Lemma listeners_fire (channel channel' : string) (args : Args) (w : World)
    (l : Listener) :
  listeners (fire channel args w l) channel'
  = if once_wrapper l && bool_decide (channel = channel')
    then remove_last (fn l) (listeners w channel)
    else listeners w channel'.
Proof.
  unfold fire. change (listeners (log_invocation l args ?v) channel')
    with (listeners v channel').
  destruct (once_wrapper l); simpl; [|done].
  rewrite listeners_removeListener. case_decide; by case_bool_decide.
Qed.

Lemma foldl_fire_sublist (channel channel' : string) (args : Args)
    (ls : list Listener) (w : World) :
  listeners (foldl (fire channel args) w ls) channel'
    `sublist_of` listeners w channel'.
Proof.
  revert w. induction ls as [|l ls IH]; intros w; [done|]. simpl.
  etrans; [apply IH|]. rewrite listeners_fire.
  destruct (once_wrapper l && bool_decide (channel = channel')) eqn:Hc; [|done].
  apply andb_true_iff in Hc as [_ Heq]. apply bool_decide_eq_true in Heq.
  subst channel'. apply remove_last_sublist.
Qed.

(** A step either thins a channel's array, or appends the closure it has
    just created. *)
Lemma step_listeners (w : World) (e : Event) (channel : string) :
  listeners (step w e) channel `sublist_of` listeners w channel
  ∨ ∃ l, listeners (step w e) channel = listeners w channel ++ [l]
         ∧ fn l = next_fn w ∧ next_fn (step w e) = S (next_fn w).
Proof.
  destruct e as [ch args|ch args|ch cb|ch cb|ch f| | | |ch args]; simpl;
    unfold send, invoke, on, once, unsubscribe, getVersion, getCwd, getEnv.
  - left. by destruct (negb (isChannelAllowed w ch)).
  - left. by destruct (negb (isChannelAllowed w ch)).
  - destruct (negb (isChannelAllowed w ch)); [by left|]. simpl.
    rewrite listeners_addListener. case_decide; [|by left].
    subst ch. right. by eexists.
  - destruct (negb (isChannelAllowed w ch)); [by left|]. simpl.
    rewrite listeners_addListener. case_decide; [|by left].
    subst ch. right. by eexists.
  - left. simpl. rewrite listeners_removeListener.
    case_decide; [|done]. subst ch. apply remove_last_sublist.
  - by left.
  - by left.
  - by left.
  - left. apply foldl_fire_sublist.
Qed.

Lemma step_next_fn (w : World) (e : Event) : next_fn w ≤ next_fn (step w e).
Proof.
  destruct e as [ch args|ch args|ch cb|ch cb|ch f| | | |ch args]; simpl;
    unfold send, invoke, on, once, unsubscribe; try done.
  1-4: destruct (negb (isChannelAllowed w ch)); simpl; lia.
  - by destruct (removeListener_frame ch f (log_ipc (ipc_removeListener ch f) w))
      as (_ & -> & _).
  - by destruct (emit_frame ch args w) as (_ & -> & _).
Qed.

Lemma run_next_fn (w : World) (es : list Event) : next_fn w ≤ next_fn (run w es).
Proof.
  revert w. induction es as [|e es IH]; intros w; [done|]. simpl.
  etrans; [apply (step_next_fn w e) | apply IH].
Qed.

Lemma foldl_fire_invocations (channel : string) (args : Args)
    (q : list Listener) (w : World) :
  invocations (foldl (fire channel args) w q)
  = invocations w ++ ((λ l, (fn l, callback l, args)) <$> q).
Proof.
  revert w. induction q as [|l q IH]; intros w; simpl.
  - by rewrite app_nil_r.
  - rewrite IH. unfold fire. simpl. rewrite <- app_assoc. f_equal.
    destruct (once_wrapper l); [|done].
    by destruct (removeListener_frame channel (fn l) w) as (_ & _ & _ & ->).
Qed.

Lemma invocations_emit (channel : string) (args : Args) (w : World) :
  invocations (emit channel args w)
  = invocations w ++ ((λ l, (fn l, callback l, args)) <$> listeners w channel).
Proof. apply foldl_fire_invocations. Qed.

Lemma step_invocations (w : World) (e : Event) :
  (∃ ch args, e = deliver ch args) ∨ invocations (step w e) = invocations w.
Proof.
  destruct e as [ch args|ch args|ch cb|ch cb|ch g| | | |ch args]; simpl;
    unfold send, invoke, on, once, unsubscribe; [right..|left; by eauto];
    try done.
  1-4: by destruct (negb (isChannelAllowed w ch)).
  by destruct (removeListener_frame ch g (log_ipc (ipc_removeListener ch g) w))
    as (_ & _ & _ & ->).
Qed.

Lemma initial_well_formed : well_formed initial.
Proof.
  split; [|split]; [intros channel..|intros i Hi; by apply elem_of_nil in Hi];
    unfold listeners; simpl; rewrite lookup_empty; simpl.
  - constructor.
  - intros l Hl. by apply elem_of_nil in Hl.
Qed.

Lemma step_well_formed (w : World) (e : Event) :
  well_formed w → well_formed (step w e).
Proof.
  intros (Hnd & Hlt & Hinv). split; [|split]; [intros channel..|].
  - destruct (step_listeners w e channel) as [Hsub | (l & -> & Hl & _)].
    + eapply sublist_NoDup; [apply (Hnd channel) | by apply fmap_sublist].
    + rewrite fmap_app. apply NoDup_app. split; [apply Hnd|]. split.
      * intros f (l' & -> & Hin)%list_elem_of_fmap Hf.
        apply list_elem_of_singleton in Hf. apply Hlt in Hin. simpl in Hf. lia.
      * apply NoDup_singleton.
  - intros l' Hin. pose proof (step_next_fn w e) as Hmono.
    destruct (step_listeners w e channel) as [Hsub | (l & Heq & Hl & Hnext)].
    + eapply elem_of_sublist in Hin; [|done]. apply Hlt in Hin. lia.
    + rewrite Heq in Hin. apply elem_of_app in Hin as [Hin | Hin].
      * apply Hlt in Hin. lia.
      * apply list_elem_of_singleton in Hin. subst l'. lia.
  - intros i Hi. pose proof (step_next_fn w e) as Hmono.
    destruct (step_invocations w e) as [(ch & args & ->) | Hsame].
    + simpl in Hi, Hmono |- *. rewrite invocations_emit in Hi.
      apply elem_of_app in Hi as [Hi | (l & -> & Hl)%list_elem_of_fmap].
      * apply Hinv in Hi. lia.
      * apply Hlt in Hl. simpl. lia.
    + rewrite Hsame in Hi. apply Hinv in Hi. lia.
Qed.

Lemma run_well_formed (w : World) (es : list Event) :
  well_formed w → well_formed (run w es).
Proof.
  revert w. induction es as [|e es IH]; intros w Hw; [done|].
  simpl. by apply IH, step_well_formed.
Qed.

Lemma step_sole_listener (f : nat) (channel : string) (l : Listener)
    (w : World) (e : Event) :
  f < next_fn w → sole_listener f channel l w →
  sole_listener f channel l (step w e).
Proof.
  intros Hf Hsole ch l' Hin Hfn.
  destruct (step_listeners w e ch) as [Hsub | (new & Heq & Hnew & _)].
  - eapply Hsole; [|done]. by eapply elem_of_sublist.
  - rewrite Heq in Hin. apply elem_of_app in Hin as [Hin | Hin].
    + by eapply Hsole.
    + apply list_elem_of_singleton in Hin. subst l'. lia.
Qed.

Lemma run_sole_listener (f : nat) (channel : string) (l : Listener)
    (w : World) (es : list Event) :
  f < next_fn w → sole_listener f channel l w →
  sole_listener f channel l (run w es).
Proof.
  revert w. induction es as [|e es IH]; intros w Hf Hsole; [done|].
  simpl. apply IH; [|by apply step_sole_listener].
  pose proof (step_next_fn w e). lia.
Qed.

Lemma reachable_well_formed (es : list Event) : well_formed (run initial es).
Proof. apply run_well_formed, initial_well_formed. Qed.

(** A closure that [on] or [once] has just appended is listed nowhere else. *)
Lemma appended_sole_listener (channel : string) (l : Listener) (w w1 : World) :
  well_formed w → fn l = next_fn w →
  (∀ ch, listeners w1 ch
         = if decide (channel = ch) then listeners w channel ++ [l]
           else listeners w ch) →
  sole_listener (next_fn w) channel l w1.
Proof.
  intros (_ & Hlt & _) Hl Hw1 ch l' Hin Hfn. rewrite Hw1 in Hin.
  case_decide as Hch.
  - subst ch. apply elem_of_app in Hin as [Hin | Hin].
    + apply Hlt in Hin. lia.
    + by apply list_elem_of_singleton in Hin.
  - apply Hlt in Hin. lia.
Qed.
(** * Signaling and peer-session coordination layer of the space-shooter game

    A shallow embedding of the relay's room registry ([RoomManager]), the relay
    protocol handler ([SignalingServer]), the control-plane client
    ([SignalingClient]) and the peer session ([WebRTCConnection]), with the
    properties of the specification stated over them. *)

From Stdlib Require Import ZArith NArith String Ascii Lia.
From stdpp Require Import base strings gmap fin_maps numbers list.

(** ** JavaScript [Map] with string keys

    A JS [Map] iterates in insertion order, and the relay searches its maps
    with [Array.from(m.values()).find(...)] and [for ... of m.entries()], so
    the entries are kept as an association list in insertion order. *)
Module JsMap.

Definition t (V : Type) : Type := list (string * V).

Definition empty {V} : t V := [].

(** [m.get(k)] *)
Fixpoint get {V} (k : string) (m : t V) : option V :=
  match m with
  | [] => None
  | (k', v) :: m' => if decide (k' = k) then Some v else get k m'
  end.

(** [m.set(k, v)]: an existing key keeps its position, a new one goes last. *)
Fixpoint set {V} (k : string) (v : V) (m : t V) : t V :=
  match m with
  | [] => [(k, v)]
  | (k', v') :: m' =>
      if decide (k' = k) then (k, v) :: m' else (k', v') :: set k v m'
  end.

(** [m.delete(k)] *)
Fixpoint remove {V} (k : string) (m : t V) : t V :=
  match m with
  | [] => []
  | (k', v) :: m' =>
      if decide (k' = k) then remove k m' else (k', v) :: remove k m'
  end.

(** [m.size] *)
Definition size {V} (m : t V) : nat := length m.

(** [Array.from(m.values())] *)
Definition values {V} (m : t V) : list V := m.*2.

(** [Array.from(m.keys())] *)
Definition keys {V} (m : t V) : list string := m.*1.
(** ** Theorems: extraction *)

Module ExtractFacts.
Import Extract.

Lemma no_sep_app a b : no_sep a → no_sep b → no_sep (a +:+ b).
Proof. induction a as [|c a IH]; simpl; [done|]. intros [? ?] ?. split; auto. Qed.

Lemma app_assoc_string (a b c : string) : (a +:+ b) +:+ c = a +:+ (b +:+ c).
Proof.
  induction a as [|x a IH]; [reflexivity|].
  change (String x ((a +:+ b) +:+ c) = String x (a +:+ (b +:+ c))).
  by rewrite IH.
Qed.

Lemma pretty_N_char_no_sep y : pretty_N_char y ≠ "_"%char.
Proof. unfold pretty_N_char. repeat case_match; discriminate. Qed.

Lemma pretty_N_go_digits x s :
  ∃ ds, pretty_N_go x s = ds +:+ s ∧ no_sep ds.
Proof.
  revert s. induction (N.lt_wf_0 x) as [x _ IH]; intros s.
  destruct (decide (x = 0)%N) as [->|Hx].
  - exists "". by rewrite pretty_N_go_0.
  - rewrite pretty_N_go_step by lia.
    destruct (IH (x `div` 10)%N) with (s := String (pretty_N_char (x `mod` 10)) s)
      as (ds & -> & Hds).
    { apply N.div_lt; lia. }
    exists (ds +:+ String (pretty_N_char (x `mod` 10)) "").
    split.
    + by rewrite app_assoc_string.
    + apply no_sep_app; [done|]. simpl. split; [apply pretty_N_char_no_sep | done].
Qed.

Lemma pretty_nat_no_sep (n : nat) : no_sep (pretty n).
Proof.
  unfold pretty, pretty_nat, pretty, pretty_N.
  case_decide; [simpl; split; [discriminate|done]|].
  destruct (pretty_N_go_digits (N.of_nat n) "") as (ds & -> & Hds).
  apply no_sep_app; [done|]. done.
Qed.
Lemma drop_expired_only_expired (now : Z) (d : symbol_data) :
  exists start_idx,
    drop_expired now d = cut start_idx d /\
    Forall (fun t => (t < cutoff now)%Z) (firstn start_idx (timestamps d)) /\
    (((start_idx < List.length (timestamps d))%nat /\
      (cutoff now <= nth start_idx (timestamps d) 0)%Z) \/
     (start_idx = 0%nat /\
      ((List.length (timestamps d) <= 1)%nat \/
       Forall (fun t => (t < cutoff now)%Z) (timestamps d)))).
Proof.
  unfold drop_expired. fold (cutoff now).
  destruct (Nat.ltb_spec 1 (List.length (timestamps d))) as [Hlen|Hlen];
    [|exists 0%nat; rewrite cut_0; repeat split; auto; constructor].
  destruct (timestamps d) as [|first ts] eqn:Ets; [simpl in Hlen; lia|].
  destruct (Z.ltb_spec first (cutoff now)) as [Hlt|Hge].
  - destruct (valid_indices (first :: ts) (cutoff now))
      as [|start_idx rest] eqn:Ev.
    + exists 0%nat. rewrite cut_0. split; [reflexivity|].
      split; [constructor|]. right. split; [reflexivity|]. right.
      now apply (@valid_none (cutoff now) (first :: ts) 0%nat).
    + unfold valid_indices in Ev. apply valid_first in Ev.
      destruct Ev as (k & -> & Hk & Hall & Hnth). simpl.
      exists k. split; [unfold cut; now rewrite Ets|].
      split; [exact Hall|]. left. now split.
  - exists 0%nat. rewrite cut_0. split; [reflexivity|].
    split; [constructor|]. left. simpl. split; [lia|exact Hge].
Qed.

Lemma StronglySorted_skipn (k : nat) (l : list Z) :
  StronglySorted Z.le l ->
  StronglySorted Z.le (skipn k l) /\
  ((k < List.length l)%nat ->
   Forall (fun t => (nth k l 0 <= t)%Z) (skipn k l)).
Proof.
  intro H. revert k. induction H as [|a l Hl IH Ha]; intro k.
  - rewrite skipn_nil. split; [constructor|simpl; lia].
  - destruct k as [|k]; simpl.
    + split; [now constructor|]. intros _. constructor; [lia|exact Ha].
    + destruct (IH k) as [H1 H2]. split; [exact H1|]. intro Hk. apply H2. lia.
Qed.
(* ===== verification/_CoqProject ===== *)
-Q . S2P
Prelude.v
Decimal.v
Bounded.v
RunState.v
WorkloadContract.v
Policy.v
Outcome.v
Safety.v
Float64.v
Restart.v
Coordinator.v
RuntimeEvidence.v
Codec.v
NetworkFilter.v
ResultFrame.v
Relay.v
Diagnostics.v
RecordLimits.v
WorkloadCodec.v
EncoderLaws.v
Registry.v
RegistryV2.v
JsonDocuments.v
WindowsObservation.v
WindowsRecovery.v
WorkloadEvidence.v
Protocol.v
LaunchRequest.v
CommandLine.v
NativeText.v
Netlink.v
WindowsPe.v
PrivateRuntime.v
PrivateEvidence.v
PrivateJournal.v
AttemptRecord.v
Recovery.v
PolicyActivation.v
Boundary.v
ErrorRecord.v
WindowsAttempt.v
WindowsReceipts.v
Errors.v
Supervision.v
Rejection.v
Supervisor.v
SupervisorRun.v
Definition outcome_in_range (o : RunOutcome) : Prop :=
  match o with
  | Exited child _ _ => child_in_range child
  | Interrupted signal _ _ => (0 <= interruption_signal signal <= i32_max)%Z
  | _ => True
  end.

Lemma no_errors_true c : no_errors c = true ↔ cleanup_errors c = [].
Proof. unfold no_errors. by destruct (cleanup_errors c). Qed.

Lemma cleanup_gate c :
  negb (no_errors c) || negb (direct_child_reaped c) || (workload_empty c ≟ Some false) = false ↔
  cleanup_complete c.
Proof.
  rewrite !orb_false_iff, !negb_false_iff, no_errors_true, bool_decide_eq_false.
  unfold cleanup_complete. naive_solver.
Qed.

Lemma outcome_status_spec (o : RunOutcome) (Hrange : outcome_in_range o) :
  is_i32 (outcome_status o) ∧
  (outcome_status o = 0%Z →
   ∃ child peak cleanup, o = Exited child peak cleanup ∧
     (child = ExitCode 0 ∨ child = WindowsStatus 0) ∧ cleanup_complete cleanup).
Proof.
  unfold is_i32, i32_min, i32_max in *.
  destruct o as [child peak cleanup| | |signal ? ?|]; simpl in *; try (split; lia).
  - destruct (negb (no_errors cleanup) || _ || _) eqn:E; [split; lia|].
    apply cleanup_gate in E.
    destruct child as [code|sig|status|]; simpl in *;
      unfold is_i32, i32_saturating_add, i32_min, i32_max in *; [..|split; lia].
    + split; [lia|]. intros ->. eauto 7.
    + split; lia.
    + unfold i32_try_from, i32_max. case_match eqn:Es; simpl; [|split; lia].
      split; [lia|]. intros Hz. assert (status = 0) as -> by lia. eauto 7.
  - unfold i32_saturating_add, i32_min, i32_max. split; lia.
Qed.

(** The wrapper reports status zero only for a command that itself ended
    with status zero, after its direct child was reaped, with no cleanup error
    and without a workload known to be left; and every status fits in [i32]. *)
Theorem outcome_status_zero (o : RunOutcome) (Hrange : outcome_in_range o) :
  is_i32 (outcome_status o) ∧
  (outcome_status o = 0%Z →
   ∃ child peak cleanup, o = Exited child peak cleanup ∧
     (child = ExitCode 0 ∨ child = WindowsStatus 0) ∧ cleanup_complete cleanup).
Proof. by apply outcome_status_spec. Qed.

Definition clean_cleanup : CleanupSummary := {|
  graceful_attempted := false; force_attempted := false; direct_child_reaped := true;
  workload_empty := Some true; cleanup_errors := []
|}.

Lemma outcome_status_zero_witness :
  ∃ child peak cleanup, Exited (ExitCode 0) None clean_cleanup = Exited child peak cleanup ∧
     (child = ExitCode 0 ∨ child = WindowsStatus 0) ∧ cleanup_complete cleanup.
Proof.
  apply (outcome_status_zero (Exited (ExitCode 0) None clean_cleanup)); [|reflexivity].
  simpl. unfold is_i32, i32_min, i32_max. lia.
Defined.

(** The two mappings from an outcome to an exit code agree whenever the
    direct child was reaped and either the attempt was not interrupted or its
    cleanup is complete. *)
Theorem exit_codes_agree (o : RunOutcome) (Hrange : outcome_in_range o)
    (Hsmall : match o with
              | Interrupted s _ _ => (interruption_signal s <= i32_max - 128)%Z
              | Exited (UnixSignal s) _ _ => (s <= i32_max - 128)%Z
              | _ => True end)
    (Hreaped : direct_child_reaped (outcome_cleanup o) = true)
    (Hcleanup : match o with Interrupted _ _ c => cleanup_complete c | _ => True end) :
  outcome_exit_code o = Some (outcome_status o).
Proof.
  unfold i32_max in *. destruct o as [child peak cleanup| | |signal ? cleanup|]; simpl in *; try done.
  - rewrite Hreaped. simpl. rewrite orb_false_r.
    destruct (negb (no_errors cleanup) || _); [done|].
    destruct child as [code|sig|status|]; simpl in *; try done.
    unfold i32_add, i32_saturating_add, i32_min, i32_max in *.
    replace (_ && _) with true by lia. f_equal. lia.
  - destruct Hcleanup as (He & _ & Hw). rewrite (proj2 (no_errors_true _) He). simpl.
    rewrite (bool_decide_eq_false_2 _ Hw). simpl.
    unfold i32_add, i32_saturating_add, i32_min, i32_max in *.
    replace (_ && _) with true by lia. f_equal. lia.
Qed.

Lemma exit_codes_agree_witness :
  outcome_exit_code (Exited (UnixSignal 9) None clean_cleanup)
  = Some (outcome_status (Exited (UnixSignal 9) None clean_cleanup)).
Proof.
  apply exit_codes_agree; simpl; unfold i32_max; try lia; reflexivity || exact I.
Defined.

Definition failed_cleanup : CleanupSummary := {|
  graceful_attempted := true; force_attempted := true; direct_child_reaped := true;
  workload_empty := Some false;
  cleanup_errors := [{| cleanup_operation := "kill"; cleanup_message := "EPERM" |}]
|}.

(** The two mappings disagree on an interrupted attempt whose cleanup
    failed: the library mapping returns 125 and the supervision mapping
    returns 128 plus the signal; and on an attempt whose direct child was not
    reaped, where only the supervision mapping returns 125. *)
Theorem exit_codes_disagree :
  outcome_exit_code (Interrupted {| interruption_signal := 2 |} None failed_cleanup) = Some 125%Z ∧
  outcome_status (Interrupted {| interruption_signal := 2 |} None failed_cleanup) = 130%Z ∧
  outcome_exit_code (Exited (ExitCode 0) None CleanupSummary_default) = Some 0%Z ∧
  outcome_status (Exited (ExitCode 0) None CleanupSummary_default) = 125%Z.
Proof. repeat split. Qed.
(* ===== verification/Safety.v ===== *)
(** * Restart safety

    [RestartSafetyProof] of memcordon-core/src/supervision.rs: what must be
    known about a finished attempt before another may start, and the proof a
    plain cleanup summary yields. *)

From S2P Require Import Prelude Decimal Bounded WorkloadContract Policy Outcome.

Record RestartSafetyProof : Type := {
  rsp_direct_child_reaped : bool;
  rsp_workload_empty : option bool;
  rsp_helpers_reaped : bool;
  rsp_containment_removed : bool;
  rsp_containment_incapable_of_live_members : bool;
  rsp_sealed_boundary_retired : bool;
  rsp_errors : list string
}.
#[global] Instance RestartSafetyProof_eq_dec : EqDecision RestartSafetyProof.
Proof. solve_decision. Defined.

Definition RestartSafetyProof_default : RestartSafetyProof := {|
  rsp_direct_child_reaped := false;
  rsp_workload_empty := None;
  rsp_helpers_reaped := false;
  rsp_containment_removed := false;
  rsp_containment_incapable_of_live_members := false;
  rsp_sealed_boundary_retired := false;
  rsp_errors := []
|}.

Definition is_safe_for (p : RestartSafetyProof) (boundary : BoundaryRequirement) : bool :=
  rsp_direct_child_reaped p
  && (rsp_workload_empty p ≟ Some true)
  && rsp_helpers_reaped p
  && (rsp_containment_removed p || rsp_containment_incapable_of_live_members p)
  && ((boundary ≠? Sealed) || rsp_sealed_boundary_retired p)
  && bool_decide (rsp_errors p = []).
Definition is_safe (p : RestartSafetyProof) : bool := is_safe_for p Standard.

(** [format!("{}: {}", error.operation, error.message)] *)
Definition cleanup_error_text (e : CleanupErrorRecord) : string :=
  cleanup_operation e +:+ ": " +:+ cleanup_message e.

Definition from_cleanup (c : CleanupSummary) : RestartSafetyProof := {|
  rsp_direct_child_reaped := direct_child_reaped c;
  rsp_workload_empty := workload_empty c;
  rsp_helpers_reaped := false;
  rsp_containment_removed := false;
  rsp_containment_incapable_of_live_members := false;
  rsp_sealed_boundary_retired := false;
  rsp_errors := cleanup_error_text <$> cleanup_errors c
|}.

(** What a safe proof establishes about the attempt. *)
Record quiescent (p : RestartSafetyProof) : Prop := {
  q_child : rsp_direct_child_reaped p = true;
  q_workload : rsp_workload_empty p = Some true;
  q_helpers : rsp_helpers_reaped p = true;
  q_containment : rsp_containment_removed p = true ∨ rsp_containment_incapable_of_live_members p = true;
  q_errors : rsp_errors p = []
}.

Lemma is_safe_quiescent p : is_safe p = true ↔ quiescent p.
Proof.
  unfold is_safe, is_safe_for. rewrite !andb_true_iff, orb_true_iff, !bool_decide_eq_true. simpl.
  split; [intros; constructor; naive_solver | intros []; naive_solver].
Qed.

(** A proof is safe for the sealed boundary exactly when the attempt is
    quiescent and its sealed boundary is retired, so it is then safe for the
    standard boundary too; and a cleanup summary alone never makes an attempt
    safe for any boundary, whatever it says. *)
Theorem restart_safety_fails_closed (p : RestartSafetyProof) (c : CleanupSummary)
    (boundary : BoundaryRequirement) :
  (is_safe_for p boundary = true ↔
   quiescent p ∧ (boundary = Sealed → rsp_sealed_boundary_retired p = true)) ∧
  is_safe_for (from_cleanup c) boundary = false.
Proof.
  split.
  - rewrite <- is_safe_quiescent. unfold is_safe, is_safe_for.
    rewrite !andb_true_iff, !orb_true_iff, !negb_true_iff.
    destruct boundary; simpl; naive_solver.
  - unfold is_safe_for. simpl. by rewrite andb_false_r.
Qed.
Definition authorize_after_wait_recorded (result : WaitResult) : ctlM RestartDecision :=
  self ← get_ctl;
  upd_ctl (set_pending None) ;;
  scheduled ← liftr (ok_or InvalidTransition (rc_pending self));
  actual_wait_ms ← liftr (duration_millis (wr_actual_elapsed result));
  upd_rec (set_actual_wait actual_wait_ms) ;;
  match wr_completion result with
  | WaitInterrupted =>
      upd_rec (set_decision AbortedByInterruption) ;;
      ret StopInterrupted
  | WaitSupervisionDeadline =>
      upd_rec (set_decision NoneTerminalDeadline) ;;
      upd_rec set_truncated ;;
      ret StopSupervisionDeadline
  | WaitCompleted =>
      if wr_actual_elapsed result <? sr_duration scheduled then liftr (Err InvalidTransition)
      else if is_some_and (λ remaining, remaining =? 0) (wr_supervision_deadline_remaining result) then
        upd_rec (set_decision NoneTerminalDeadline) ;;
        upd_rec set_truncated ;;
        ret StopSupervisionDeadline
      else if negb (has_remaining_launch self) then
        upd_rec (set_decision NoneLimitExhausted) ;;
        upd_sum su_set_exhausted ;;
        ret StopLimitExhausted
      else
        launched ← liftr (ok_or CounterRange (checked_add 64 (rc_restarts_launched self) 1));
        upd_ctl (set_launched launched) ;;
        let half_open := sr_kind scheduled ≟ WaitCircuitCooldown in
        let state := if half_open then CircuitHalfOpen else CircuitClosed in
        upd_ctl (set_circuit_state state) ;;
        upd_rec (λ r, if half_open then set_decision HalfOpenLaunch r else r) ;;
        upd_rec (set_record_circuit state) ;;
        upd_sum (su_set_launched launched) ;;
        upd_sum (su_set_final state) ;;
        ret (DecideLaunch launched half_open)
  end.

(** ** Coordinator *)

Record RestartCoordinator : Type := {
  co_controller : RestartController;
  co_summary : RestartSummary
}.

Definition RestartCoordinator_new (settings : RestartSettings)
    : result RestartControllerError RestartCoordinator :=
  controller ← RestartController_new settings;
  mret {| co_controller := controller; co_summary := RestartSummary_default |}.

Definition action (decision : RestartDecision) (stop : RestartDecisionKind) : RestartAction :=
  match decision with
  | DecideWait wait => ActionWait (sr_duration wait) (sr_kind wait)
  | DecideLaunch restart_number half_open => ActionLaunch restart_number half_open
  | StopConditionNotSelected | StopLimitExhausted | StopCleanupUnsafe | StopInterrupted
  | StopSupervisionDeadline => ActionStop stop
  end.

..........

Wherever the string "whose" appears in the records above, copy the line it sits in.

**Result**
(** The two mappings disagree on an interrupted attempt whose cleanup
    returns 128 plus the signal; and on an attempt whose direct child was not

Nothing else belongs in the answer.